2. Data understanding
Once the business problem is understood, it is time to collect the data relevant to the question and get a feel for the data set. This data often comes from multiple sources, including structured data and unstructured data. This stage may include some exploratory analysis to uncover some preliminary patterns. At the end of this phase, the data mining team has selected the subset of data for analysis and modeling.
3. Data preparation
This phase begins with more intensive work. Data preparation involves preparing the final data set, which includes all the relevant data needed to answer the business question. Stakeholders will identify the dimensions and variables to explore and prepare the final data set for model creation.
In this phase, you’ll select the appropriate modeling techniques for the given data. These techniques can include clustering, predictive models, classification, estimation, or a combination. Front Health used statistical modeling and predictive analytics to decide whether to expand healthcare programs to other populations. You may have to return to the data preparation phase if you select a modeling technique that requires selecting other variables or preparing some different sources.
After creating the models, you need to test them and measure their success at answering the question identified in the first phase. The model may answer facets of things not accounted for, and you may need to edit the model or edit the question. This phase is designed to allow you to look at the progress so far and ensure it’s on the right track for meeting the business goals. If it’s not, there might be a need to move backwards to previous steps before a project is ready for the deployment phase.
Finally, once the model is accurate and reliable, it is time to deploy it in the real world. The deployment can take place within the organization, be shared with customers, or be used to generate a report for stakeholders to prove its reliability. The work doesn’t end when the last line of code is complete; deployment requires careful thought, a roll-out plan, and a way to make sure the right people are appropriately informed. The data mining team is responsible for the audience’s understanding of the project.
Types of data mining techniques
Data mining includes multiple techniques for answering the business question or helping solve a problem. This section is just an introduction to two data mining techniques and is not currently comprehensive.
The most common technique is classification. To do this, identify a target variable and then divide that variable into appropriate level of detail categories.
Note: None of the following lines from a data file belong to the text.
(** * SCHC advisor: the hybrid estimation layer and the decision rule

    A shallow embedding of [streamlit_SCHC.py].  The two data frames are
    lists of records, a boolean mask is a [filter], [groupby(...).agg(mean)]
    is one row per distinct key, and the four optional models are optional
    functions from a feature row to a number.

    Numbers.  Python floats are embedded as exact rationals extended with
    [NaN], the value pandas gives for the mean of an empty selection and the
    only non-finite value the script can produce by itself.  Comparisons with
    [NaN] are false, arithmetic with [NaN] is [NaN].  Rounding, overflow and
    infinities are outside this embedding; the demand and shortage
    estimation, whose result can turn on a rounding, is embedded a second
    time on binary64 floats in the module [B64]. *)

From Stdlib Require Import ZArith QArith Bool List String Permutation Sorted.
From Stdlib Require Import PrimFloat SpecFloat FloatOps.
From Stdlib Require Import Lia Lqa.
Import ListNotations.

Open Scope string_scope.
Open Scope Q_scope.

(** ** Numbers *)

Inductive num : Type :=
| Fin (q : Q)
| NaN.

Module Num.

(** [float(i)] / the implicit conversion of an [int] operand. *)
Definition of_int (i : Z) : num := Fin (inject_Z i).

Definition Qlt_bool (x y : Q) : bool := negb (Qle_bool y x).

(** [a < b], [a <= b], [a >= b] as Python evaluates them: a [bool]. *)
Definition ltb (a b : num) : bool :=
  match a, b with
  | Fin x, Fin y => Qlt_bool x y
  | _, _ => false
  end.

Definition leb (a b : num) : bool :=
  match a, b with
  | Fin x, Fin y => Qle_bool x y
  | _, _ => false
  end.

Definition geb (a b : num) : bool := leb b a.

(** The same orders as propositions, for statements. *)
Definition lt (a b : num) : Prop :=
  match a, b with
  | Fin x, Fin y => x < y
  | _, _ => False
  end.

Definition le (a b : num) : Prop :=
  match a, b with
  | Fin x, Fin y => x <= y
  | _, _ => False
  end.

(** Where a descending sort puts [a] relative to [b]: not after it. *)
Definition ge_na_last (a b : num) : Prop :=
  match a, b with
  | Fin x, Fin y => y <= x
  | _, NaN => True
  | NaN, Fin _ => False
  end.

(** [a / b] for a non-zero divisor (the script only divides by [30.0]). *)
Definition div (a b : num) : num :=
  match a, b with
  | Fin x, Fin y => Fin (x / y)
  | _, _ => NaN
  end.

Definition mul (a b : num) : num :=
  match a, b with
  | Fin x, Fin y => Fin (x * y)
  | _, _ => NaN
  end.

Definition sub (a b : num) : num :=
  match a, b with
  | Fin x, Fin y => Fin (x - y)
  | _, _ => NaN
  end.

Definition Qsum (l : list Q) : Q := fold_right Qplus 0 l.

(** [Series.mean()]: [NaN] on an empty selection. *)
Definition mean (l : list Q) : num :=
  match l with
  | [] => NaN
  | _ :: _ => Fin (Qsum l / inject_Z (Z.of_nat (List.length l)))
  end.

(** Equality of values, up to the representation of a fraction. *)
Definition eqv (a b : num) : Prop :=
  match a, b with
  | Fin x, Fin y => x == y
  | NaN, NaN => True
  | _, _ => False
  end.

(** A boolean column averages as 0/1. *)
Definition of_bool (b : bool) : Q := if b then 1 else 0.

End Num.

(** ** Data frame helpers *)

Section Frames.

Context {A : Type}.

(** [Series.unique()]: the distinct values in order of first appearance. *)
Fixpoint unique (eqb : A -> A -> bool) (l : list A) : list A :=
  match l with
  | [] => []
  | x :: t => x :: filter (fun y => negb (eqb x y)) (unique eqb t)
  end.

(** [x in values] *)
Definition isin (eqb : A -> A -> bool) (x : A) (l : list A) : bool :=
  existsb (eqb x) l.

(** Insertion of [x] in front of the first element it does not follow. *)
Fixpoint insert_by (leb : A -> A -> bool) (x : A) (l : list A) : list A :=
  match l with
  | [] => [x]
  | y :: t => if leb x y then x :: y :: t else y :: insert_by leb x t
  end.

(** [sorted(...)] / [sort_values(...)] for the order [leb]. *)
Definition sort_by (leb : A -> A -> bool) (l : list A) : list A :=
  fold_right (insert_by leb) [] l.

(** [l] is in the order [leb] when [StronglySorted (ordered_by leb) l]. *)
Definition ordered_by (leb : A -> A -> bool) (x y : A) : Prop := leb x y = true.

(** [.iloc[0]]; the default stands for the [IndexError] on an empty
    selection, which no call below can reach. *)
Definition iloc0 (d : A) (l : list A) : A := hd d l.

(** [DataFrame.empty] for a frame with columns: no row. *)
Definition empty (l : list A) : bool :=
  match l with
  | [] => true
  | _ :: _ => false
  end.

End Frames.

(** ** Reference data (section 3 of the specification) *)

(** One row of [supply_chain_shipments.csv].  Every cell is present, as in
    section 3 of the specification; a row with a missing cell is outside the
    embedding. *)
Record Shipment : Type := mkShipment {
  Origin : string;
  Destination : string;
  Carrier : string;
  ServiceLevel : string;
  Distance : Q;
  Weight : Q;
  Stops : Z;
  ShipmentCost : Q;
  OnTimeDelivery : bool
}.

(** One row of [healthcare_demand.csv]. *)
Record DemandRecord : Type := mkDemandRecord {
  Hospital : string;
  Region : string;
  Medicine : string;
  Month : Z;
  Inventory : Q;
  LeadTimeDays : Q;
  Demand : Q
}.

(** One row of the lane statistics, loaded from [carrier_lane_stats.csv]
    or computed by [compute_lane_stats]. *)
Record LaneStat : Type := mkLaneStat {
  ls_Origin : string;
  ls_Destination : string;
  ls_Carrier : string;
  ls_ServiceLevel : string;
  ls_on_time_prob : num;
  ls_est_cost : num;
  ls_avg_dist : num;
  ls_n : nat
}.

(** One row of the demand baseline. *)
Record Baseline : Type := mkBaseline {
  bl_Hospital : string;
  bl_Medicine : string;
  bl_Month : Z;
  pred_monthly_demand : num
}.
For example, the variable ‘occupation level’ might be split into ‘entry-level’, ‘associate’, and ‘senior’. With other fields such as age and education level, you can train your data model to predict what occupation level a person is more likely to have. You may add an entry for a recent 22-year-old graduate, and the data model could automatically classify that person in an ‘entry-level’ position. Insurance or financial institutions such as PEMCO Insurance used classification to train their algorithms to flag fraud and to monitor claims.
Clustering is another common technique, grouping records, observations, or cases by similarity. There won’t be a target variable like in classification. Instead, clustering just means separating the data set into subgroups. This method can include grouping records of users by geographic area or age group. Typically, clustering the data into subgroups is preparation for analysis. The subgroups become inputs for a different technique.